Which lines of the data contain the string "Python"? Show each of them.

> [Records for the exercise]
━━━━━━━━━━

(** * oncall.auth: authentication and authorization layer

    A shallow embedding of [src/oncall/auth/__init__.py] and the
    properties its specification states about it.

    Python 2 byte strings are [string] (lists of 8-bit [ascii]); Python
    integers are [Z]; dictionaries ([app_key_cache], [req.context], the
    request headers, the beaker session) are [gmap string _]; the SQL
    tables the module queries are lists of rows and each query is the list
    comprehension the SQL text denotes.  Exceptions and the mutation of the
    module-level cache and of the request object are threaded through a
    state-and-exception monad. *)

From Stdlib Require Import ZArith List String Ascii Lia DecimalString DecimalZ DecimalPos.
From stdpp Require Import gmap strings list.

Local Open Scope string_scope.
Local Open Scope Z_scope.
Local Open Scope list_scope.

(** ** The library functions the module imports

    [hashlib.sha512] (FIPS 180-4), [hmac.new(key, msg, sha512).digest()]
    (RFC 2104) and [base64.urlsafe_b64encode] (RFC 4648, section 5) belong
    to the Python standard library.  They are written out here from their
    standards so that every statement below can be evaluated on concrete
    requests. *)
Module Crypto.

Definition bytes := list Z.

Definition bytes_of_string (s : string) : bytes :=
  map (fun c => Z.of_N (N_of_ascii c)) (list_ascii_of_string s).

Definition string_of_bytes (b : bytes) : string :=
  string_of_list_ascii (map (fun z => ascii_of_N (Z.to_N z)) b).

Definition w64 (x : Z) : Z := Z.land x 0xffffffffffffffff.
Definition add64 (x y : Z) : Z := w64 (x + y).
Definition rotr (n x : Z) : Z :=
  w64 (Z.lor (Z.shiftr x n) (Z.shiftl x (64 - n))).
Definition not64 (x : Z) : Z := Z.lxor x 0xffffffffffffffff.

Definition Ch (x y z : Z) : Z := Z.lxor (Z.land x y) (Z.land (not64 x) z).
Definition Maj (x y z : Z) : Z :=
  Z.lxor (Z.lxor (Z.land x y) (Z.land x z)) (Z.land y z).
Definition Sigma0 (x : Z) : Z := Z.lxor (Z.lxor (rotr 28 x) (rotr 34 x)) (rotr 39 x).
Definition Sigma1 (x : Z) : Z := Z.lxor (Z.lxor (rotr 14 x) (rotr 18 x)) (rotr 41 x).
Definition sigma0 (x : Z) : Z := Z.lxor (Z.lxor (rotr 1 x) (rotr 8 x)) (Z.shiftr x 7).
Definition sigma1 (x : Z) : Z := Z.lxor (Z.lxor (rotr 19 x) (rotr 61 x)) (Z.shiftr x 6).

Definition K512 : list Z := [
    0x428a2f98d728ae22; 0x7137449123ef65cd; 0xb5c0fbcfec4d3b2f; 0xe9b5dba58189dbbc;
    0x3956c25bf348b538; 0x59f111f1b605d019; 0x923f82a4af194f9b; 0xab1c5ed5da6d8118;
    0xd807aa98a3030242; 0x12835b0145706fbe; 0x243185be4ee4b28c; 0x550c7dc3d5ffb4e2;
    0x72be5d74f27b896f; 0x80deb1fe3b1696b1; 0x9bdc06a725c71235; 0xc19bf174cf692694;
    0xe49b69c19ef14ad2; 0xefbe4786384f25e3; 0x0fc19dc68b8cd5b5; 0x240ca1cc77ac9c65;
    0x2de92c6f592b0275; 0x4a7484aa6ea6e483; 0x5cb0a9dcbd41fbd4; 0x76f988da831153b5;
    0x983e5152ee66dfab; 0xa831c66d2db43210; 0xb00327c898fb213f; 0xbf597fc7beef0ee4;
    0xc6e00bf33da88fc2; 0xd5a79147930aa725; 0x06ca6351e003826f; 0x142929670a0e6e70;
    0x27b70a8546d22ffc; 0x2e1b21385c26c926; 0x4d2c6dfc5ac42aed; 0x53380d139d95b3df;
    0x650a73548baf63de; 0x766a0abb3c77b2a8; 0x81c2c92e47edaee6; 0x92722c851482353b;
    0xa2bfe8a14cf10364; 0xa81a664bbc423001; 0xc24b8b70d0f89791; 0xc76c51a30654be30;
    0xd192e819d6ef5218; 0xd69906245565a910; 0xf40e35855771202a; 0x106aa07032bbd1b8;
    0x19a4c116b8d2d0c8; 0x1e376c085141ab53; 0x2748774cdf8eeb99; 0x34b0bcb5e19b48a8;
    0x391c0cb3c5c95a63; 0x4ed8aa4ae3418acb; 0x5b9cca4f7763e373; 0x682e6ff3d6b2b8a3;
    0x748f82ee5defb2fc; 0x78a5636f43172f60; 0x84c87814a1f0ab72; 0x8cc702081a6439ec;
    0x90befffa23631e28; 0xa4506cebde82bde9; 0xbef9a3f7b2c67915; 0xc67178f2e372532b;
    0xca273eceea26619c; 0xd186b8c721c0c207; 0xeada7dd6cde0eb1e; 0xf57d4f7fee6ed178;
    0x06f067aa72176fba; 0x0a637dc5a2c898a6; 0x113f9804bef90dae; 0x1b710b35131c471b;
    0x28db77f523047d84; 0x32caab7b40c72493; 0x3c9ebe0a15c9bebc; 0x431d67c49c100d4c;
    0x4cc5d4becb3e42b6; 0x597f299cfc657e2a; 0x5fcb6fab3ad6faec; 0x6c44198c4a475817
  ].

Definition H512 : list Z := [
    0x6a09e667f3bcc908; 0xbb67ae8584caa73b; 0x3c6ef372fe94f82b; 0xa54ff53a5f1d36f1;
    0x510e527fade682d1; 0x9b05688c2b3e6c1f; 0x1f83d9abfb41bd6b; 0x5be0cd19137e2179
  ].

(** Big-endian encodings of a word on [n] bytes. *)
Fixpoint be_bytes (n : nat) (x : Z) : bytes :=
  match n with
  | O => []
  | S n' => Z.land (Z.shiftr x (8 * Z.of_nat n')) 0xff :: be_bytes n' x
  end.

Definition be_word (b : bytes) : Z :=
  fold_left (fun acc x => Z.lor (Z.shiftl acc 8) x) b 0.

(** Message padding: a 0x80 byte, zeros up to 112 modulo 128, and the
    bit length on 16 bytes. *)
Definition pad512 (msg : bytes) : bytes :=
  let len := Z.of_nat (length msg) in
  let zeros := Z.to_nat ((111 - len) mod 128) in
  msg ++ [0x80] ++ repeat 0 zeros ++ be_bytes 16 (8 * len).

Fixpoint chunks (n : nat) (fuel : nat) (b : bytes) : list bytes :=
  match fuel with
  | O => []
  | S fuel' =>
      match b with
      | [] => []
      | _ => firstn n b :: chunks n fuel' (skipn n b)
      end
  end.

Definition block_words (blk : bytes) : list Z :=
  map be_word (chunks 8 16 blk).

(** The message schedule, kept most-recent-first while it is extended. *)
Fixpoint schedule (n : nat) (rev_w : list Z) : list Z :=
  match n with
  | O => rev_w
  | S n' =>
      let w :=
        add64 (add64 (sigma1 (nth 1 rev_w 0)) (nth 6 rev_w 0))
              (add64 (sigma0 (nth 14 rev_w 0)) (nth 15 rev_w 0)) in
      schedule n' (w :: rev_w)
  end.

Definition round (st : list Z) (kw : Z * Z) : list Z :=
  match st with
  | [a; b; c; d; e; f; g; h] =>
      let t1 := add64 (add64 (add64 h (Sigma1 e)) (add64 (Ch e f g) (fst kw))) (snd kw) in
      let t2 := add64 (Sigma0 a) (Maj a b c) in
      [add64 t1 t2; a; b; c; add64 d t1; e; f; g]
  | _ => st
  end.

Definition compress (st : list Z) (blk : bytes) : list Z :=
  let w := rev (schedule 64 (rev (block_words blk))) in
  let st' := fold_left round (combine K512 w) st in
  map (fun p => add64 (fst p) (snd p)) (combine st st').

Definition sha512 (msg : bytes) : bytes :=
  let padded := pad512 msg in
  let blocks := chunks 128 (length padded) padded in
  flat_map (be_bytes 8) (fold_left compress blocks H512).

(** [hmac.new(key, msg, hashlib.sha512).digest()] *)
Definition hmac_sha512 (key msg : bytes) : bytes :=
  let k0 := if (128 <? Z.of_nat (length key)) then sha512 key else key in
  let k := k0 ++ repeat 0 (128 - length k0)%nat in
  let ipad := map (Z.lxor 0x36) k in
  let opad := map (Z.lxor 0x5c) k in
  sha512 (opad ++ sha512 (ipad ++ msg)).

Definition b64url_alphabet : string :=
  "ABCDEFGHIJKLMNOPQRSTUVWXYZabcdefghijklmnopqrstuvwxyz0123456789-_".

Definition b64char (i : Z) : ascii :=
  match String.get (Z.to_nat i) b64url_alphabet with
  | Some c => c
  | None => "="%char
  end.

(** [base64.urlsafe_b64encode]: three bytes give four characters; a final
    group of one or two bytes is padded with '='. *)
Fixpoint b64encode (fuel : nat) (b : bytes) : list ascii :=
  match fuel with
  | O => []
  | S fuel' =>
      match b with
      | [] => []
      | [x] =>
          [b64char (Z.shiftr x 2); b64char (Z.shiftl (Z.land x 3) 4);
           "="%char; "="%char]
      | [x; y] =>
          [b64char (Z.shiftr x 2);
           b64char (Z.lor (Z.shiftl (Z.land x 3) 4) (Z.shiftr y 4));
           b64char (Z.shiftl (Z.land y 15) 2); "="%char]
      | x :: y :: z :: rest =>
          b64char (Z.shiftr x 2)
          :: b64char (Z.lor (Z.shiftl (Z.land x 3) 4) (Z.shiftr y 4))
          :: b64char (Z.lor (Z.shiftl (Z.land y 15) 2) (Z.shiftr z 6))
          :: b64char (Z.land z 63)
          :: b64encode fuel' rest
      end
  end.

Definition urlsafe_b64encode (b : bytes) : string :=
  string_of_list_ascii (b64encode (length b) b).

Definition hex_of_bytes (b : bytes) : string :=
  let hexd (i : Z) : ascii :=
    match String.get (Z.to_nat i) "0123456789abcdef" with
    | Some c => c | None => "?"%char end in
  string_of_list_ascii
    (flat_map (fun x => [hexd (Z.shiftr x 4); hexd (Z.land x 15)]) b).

━━━━━━━━━━

> [Solved problem]
    Python 2 byte strings are [string] (lists of 8-bit [ascii]); Python
    to the Python standard library.  They are written out here from their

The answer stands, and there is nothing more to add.